1. Last time I wrote about international events, I mentioned the report out of the UK about the decrease in the activity level of women that is causing some concern among health experts and proponents of women's sports and physical activity. This story offers a different angle on the report that other news outlets do not seem to be addressing: the physical activity level of Muslim women. Some of the reason for the disproportionate level of activity is attributed to the different constraints on some Muslim women. Those who wear the hijab and/or adhere to the rules of sex segregation have an especially difficult time engaging in sport and other physical activities once they leave school.
But the issues are being addressed--including in Great Britain where more and more opportunities are being especially created for Muslim women as well as opportunities that would not preclude Muslim women's participation. These involve sex-segregated spaces in locations with Muslim large populations. Also, sportswear manufacturers have been designing clothes that allow freedom of movement, comfort, and the benefits of technology but still cover women who would like to wear the hijab. We could call it altruism on the part of Nike who outfitted Rugaya al Ghasara of Bahrain at the Asian Games last year and makes Muslim-friendly clothing. But the potential cash reward is great. More and more Muslim women are involved in sport and there are 650 million women practicing Islam worldwide.
2. It's almost tennis season again! Oh, that's right. There is barely an off-season in tennis anyway, which makes the news that this year's Australian Open will be the strongest ever all the more surprising. Of course there are still weeks left during which players can injure themselves, decide they aren't really over an injury or illness, or just realize that their off-season training is not going to cut it down under. But as of now 99 of the top 100-ranked women in the world are planning on showing up in Australia next month.
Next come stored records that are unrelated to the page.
Lemma keeps_array_ret {A} (a : A) : keeps_array (mret a).
Proof. by intros s b s' [= <- <-]. Qed.
Lemma keeps_array_undef {A} why : keeps_array (undef why : M machine A).
Proof. done. Qed.
Lemma keeps_array_get : keeps_array mget.
Proof. by intros s b s' [= <- <-]. Qed.
Lemma keeps_array_deref {A} (o : option A) why : keeps_array (deref o why).
Proof. destruct o; [apply keeps_array_ret|apply keeps_array_undef]. Qed.
Lemma keeps_array_read reg : keeps_array (lapic_read reg).
Proof.
  intros s v s'. unfold lapic_read, mbind, M_bind, mget. destruct (lapic_in s); [done|].
  by intros [= <- <-].
Qed.

Ltac keep :=
  repeat first
    [ apply keeps_array_read
    | apply keeps_array_bind; [|intros ?]
    | apply keeps_array_modify; intros ?; reflexivity
    | apply keeps_array_ret | apply keeps_array_undef | apply keeps_array_get | apply keeps_array_deref
    | progress (cbv beta zeta) ].

Lemma keeps_array_await l : keeps_array (await_loop l).
Proof.
  induction l as [|v l IH]; simpl; unfold outb; keep. destruct (has_flag _ _); [keep|apply IH].
Qed.
Lemma sched_get_cpu c : keeps_array_sched (get_cpu c).
Proof. intros s p s'. unfold get_cpu, deref. destruct (cpus s !! c); [by intros [= <- <-]|done]. Qed.
Lemma sched_get_thread t : keeps_array_sched (get_thread t).
Proof. intros s p s'. unfold get_thread, deref. destruct (threads s !! t); [by intros [= <- <-]|done]. Qed.
Lemma sched_modify (f : sched → sched) : (∀ s, cpu_array (f s) = cpu_array s) → keeps_array_sched (mmodify f).
Proof. intros Hf s [] s' [= <-]. apply Hf. Qed.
3. I was always surprised, when looking at the rosters of women's collegiate ice hockey (especially University of New Hampshire), how many women had played youth hockey in Mississauga, Ontario. Now I have an idea of how Mississauga was pumping out these great players: Mabel Boyd. Boyd, who died earlier this month, started ice hockey teams (and baseball, too) for girls and welcomed anyone who showed up regardless of skill level. The current director of the Ontario Women's Hockey Association, Fran Rider was a beneficiary of Boyd's organizing. She found Boyd's team during the 60s when women just didn't have many opportunities to play hockey--yes, even in Canada. Rider believes Boyd helped thousands of female athletes over her lifetime.